**Stored data entries:**
--------------------------------------------------
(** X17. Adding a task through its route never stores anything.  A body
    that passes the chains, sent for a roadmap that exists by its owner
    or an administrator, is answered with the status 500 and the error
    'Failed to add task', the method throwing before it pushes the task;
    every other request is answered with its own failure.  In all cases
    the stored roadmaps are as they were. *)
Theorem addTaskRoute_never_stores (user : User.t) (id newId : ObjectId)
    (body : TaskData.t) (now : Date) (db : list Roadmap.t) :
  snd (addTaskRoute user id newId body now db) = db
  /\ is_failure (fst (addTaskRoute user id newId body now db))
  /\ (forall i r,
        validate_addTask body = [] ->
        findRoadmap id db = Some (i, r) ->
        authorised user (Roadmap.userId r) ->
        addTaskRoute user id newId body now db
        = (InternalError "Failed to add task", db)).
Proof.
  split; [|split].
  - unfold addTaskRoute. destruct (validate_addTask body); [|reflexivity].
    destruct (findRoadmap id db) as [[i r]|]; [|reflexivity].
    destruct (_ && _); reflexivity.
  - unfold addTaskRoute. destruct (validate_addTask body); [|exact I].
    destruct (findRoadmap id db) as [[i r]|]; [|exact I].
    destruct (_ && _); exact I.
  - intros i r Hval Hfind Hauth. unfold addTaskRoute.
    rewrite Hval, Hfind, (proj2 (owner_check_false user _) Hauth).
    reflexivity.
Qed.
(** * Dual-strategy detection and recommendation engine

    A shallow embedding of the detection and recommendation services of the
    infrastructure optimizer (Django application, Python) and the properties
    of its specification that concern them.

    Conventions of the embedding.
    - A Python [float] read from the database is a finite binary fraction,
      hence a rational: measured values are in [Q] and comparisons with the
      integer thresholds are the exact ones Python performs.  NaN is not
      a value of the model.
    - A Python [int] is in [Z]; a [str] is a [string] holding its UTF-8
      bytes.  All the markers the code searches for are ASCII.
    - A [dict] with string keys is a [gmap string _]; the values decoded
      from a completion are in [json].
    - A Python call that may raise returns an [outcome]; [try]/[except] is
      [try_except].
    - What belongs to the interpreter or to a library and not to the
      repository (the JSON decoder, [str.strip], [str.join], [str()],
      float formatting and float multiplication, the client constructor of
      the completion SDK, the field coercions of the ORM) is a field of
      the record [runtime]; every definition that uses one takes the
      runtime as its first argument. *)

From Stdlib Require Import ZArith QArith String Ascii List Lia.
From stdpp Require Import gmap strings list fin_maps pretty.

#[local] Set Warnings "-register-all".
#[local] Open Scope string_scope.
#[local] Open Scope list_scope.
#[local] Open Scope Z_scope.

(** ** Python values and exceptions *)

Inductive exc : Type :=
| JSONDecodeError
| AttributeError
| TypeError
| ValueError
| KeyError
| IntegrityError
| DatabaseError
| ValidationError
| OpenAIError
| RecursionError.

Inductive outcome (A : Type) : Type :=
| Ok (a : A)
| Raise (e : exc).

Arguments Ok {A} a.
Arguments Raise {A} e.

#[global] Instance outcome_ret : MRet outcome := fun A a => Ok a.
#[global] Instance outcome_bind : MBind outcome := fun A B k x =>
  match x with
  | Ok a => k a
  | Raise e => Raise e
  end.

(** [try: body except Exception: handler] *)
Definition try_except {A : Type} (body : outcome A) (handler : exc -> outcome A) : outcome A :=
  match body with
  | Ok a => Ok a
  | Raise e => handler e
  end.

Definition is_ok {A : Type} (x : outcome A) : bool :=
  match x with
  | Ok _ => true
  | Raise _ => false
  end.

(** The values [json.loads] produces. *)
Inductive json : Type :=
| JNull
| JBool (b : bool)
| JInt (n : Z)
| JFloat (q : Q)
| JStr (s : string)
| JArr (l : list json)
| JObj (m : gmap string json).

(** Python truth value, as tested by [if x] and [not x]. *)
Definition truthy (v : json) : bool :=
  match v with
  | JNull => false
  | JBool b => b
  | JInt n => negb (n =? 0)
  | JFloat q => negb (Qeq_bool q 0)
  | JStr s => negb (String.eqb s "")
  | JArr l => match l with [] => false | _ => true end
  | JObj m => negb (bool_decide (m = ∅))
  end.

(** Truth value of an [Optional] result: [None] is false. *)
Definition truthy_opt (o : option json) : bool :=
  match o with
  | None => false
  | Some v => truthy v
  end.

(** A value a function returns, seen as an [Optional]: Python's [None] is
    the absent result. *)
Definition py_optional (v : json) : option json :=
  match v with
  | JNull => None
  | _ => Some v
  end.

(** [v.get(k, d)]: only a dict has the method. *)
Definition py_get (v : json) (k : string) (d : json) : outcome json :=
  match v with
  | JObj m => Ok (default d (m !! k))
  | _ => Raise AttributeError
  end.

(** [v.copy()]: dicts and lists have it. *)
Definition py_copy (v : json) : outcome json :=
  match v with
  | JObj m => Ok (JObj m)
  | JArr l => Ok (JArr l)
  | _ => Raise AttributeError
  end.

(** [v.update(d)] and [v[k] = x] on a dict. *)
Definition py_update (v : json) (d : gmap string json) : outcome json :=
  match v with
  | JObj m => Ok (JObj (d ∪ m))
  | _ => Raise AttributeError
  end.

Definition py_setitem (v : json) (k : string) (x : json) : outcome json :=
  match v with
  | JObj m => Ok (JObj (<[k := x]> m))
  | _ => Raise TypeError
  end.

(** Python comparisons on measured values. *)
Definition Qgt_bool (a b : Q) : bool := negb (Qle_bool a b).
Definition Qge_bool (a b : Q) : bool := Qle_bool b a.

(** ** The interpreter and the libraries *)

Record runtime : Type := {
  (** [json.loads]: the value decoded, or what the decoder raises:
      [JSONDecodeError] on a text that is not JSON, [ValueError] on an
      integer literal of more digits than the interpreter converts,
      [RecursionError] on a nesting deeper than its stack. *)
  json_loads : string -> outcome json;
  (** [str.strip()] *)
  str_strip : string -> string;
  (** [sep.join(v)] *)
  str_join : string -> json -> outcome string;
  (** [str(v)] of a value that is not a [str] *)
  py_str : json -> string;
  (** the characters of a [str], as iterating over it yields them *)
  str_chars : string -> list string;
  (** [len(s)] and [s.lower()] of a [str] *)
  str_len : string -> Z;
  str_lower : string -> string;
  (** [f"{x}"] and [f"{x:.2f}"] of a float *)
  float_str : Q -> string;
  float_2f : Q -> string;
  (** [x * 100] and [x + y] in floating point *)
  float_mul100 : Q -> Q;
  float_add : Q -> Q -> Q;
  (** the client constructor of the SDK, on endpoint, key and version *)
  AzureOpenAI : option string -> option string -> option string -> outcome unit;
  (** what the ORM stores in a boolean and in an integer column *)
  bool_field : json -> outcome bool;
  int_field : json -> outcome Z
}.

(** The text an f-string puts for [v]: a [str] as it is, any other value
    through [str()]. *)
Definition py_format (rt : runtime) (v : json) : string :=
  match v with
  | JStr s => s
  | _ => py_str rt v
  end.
--------------------------------------------------
**What to work on:** Check each line of the data above for the word "Require" and copy the ones where it is found.

**Solution to this task:**
From Stdlib Require Import ZArith QArith String Ascii List Lia.
From stdpp Require Import gmap strings list fin_maps pretty.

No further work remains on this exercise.